While acting as a PM at Google, I was having an extremely stress-filled day. Then a very smart and influential salesperson stopped and said, "Hey, I have an idea for a product feature - can I pitch it to you?"

"Great," I thought to myself, "as if I didn't have enough to prioritize already, and now I have to manage this random idea for a feature. I'd love to tell them 'no,’ but perhaps they're going to escalate; I don't have time for this." My anxiety increased as I felt my backlog increasing, deadlines slipping or a huge amount of expectation management queueing up.

Since then, I have seen many PMs with this same problem: a stakeholder or even the CEO comes at them with a feature. Most of the time, this feature request is in the form of a proposed solution in light of a perceived customer problem.

I propose that this anxiety-inducing experience is an opportunity if you take the right actions.

Actions taken

I checked myself: why am I resistant to have people pitch ideas to me? Shouldn't I have space to listen?

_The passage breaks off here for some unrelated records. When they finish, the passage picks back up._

(** * Server actions of the import workflow (app/actions/import.ts)

    A shallow embedding of the shipment actions: the relational store is a
    record of tables (lists of rows, in insertion order), every action takes
    the world it runs in (session, clock, random draw, generated keys) and the
    store, and returns what the caller observes together with the new store.

    A JSON text column is represented by the value its text denotes: the
    code only ever writes such a column with [JSON.stringify] and reads it
    with [JSON.parse].

    Logging, the invalidation of rendered pages and the simulated upload
    delay ([console.error], [revalidatePath], [setTimeout]) change neither
    the store nor what an action returns, and are left out. *)

From Stdlib Require Import ZArith NArith Ascii String SpecFloat.
From stdpp Require Import base decidable option list strings gmap sorting.

Local Open Scope string_scope.
Local Open Scope stdpp_scope.
Local Open Scope Z_scope.

(** ** Outcomes of an [async] function: a value, or a thrown [Error]. *)

Inductive result (A : Type) : Type :=
| Ok (a : A)
| Throw (message : string).
Arguments Ok {A} a.
Arguments Throw {A} message.

#[global] Instance result_ret : MRet result := λ A a, Ok a.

I realized that fielding this request was my job. If a feature request hadn't come to me, then someone might have worked around me, either going to stakeholders or engineers directly. So I thanked the person who had the request, cementing my position as the gatekeeper in their mind. To myself, I celebrated that they were knocking on the "front door" of the team. Channeling the suggestions of Stephen Covey ([ https://en.wikipedia.org/wiki/The_7_Habits_of_Highly_Effective_People#5_-_Seek_first_to_understand,_then_to_be_understood]), I thought: "Seek first to understand, then be understood." So I "leaned in" to the request and said what would become a staple of my communications from then on: "That's an interesting hypothesis!" I asked the requestor to tell me more: why believe that would be useful? What user and/or business issue are you working to solve?"

I listened very closely. They explained the feature and what it did, but I pressed the requestor for the "why": what was the customer problem that they thought they were solving? Once I understood the "why", I could tell them how this customer needs fits currently into my mental model and roadmap. I had another solution queued up in the roadmap that I believed might more elegantly tackle the underlying customer issue: how might their suggestion be better than what I had proposed? Did they agree with the items that I had prioritized before then?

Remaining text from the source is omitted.